Прототип государя Макиавелли, герцог Валентино (Цезарь Борджиа), сын папы римского Александра VI, управлявший папскими землями в Романье, никогда не упускал возможности избавиться от противника раз и навсегда. Его последовательность и рационализм при достижении конкретной цели очаровывают Макиавелли, который находится при его дворе с дипломатической миссией в 1502 году. Если такой правитель, как Борджиа, добивается власти, причем власти абсолютной, то она является чем-то бо́льшим, чем его личное приобретение. Наоборот, она подчиняет личность себе и использует ее в своих интересах. Чем меньше чисто человеческого, сословного остается в государе, тем на большее может подвигнуть его власть, им обретенная. В принципе, речь здесь о том, почему в разное время от правителя требуется проявление совершенно различных качеств, почему бывают времена мягкого правления и почему они вдруг сменяются жесточайшим политическим режимом.

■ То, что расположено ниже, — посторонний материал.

(** X1.  [createPerfTest] never stores a falsy category: an argument that is
    undefined, null, false, 0, NaN or the empty string is replaced by
    'Playback Performance', any other argument is stored as it is. *)
Theorem createPerfTest_category_is_truthy
    (nm : string) (cat m : value) (st : list Test) :
  exists t,
    snd (createPerfTest nm cat m st) = st ++ [t] /\
    to_boolean (category t) = true /\
    (to_boolean cat = true -> category t = cat) /\
    (to_boolean cat = false -> category t = VString "Playback Performance") /\
    (In cat [undefined; null; VBool false; VNumber (Fin 0); VNumber NaN;
             VString EmptyString] ->
     category t = VString "Playback Performance").
Proof.
  eexists. split; [reflexivity|]. rewrite perfTest_fields_category.
  unfold js_or. destruct (to_boolean cat) eqn:E.
  - split; [exact E|]. split; [reflexivity|]. split; [discriminate|].
    intros Hin. cbn [In] in Hin.
    destruct Hin as [<-|[<-|[<-|[<-|[<-|[<-|[]]]]]]]; discriminate E.
  - split; [reflexivity|]. split; [discriminate|]. split; reflexivity.
Qed.


(** X3.  A [mandatory] argument of [createPlaybackPerfTest] that is neither
    undefined nor a boolean (null, a number, a string) switches the default
    off without being written: [createPerfTest] receives it as it is and
    leaves the [mandatory] field of the object as [createTest] returned
    it. *)
Theorem createPlaybackPerfTest_other_override
    (vs : Stream) (rate : number) (cat : value) (stop : Video -> bool)
    (a : State World unit) (m : value) (st : list Test) :
  typeof m <> "undefined" ->
  typeof m <> "boolean" ->
  (forall idx t0, mandatory (perfTest_fields idx cat m t0) = mandatory t0) /\
  exists t,
    exec (createPlaybackPerfTest compareResolutions vs rate cat stop a m) st =
      st ++ [t] /\
    t = set_start (PlaybackPerf_start vs rate stop a)
          (set_title "Playback performance test"
             (perfTest_fields (length st) cat m (createTest (name t)))) /\
    mandatory t = mandatory (createTest (name t)).
Proof.
  intros Hu Hb. split.
  - intros idx t0. rewrite perfTest_fields_mandatory.
    destruct m; cbn [typeof] in Hu, Hb; try reflexivity; exfalso; auto.
  - eexists. split; [apply createPlaybackPerfTest_exec|].
    unfold PlaybackPerf_descriptor, perfTest_fields. cbv zeta.
    destruct m; cbn [typeof] in Hu, Hb; try (exfalso; auto; fail);
      split; reflexivity.
Qed.

End GeneratorProperties.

Макиавелли считал, что история находится в особом «ведомстве», в «ведомстве судьбы» – силы, скрытой от человека и не поддающейся рациональному изучению. Изменяя принципы существования социума, судьба испытывает человека – но не абстрактное лицо, а политика, стоящего во главе государства. Внезапно меняя правила игры, она обнаруживает недостаточную готовность человека соответствовать всеобщим законам. Безнадежность положения политика перед лицом неотвратимой судьбы могла быть смягчена верой в правильность своих поступков, опирающуюся на религиозную традицию провиденциализма. Однако вера служит для государя и источником заблуждений, поскольку заставляет его остановиться на каком-то одном типе поведения и способе принятия решений. Она не гарантирует его от неудачи и выполняет функцию компенсации только по отношению к нему самому, но обществу, ввергнутому в хаос по причине невежества и непредусмотрительности политика, от этого не легче.